» Dataset records:
+===+
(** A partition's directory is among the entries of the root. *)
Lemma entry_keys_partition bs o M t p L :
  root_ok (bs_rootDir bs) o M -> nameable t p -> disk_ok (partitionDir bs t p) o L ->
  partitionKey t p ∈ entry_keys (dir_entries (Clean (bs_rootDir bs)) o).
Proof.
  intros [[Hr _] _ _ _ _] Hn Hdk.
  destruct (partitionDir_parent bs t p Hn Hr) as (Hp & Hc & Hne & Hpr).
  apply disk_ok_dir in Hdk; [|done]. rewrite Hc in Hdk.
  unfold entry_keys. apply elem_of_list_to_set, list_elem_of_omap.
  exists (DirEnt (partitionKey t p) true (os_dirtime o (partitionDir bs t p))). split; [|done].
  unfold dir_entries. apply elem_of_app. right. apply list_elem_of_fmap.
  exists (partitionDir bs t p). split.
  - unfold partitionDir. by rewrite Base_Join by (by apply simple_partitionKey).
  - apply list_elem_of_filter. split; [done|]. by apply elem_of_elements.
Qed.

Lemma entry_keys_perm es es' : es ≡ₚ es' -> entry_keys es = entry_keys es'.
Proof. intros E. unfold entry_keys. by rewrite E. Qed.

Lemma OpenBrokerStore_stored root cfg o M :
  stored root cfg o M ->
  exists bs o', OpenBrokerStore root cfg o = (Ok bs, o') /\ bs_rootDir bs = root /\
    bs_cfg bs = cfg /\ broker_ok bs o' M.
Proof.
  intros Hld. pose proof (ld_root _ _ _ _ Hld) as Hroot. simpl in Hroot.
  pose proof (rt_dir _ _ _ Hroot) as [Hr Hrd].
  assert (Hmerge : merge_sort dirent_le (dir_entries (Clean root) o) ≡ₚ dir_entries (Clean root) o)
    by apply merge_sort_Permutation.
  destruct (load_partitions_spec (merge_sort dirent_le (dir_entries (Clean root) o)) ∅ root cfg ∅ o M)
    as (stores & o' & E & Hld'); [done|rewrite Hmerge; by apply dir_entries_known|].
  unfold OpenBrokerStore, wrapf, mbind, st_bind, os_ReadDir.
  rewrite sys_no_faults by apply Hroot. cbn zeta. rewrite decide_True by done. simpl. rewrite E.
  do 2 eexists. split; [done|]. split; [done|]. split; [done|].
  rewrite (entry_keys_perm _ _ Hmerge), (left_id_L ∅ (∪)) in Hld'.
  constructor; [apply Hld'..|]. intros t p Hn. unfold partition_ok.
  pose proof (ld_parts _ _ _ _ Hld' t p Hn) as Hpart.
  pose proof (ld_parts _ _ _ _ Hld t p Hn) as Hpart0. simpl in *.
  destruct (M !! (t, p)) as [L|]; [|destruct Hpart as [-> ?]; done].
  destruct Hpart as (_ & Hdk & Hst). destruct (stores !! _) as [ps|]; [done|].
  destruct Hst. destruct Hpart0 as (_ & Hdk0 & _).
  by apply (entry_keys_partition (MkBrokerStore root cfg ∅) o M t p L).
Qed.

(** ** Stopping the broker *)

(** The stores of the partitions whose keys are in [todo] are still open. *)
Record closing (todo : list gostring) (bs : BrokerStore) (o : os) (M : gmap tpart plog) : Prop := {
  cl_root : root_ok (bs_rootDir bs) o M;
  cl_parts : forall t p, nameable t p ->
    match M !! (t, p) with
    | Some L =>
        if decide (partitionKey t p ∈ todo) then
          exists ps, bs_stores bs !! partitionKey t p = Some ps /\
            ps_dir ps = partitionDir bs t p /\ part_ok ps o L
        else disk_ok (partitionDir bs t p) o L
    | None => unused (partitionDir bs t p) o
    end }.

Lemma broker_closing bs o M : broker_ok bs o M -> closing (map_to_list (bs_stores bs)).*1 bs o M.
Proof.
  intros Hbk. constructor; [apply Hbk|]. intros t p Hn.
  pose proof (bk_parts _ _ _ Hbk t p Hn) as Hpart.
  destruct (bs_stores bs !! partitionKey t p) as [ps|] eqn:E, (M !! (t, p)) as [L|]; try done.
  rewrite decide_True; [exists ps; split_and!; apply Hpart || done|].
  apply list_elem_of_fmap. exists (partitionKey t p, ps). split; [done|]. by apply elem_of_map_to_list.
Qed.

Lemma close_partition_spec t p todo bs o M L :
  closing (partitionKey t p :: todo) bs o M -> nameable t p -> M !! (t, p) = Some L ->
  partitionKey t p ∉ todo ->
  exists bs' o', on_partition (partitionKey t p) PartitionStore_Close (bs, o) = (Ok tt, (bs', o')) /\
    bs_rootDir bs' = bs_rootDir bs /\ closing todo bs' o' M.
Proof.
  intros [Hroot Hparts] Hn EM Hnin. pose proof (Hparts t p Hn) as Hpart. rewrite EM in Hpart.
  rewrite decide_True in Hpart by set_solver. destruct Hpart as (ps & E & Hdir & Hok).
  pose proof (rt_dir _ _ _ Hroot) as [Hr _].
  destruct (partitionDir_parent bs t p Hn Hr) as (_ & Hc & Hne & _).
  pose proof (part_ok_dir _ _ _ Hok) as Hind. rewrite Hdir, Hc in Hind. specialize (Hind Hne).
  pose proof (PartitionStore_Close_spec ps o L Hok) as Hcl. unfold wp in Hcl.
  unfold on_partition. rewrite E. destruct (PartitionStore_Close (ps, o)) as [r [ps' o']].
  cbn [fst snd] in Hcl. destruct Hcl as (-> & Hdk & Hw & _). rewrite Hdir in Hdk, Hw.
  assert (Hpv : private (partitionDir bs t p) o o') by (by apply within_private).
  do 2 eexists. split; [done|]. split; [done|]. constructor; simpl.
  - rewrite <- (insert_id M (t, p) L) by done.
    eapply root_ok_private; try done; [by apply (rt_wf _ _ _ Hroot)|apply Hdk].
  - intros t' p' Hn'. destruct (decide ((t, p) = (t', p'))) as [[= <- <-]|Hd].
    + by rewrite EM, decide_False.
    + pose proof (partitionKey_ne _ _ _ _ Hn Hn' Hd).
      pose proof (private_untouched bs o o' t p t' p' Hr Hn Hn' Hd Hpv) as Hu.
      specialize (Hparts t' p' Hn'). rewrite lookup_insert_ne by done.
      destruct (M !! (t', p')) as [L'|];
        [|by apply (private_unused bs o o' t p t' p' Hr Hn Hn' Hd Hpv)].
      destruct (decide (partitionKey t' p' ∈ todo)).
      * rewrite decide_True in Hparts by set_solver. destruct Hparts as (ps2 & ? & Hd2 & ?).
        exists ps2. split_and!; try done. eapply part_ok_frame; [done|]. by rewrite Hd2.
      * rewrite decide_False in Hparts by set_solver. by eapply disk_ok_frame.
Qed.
+===+
» Task item: Above are the entries. Output exactly the lines beginning with the line that has "apply list_elem_of_fmap. exists" and ending with the line that has "intros [Hroot Hparts]".

» Expected output:
  apply list_elem_of_fmap. exists (partitionKey t p, ps). split; [done|]. by apply elem_of_map_to_list.
Qed.

Lemma close_partition_spec t p todo bs o M L :
  closing (partitionKey t p :: todo) bs o M -> nameable t p -> M !! (t, p) = Some L ->
  partitionKey t p ∉ todo ->
  exists bs' o', on_partition (partitionKey t p) PartitionStore_Close (bs, o) = (Ok tt, (bs', o')) /\
    bs_rootDir bs' = bs_rootDir bs /\ closing todo bs' o' M.
Proof.
  intros [Hroot Hparts] Hn EM Hnin. pose proof (Hparts t p Hn) as Hpart. rewrite EM in Hpart.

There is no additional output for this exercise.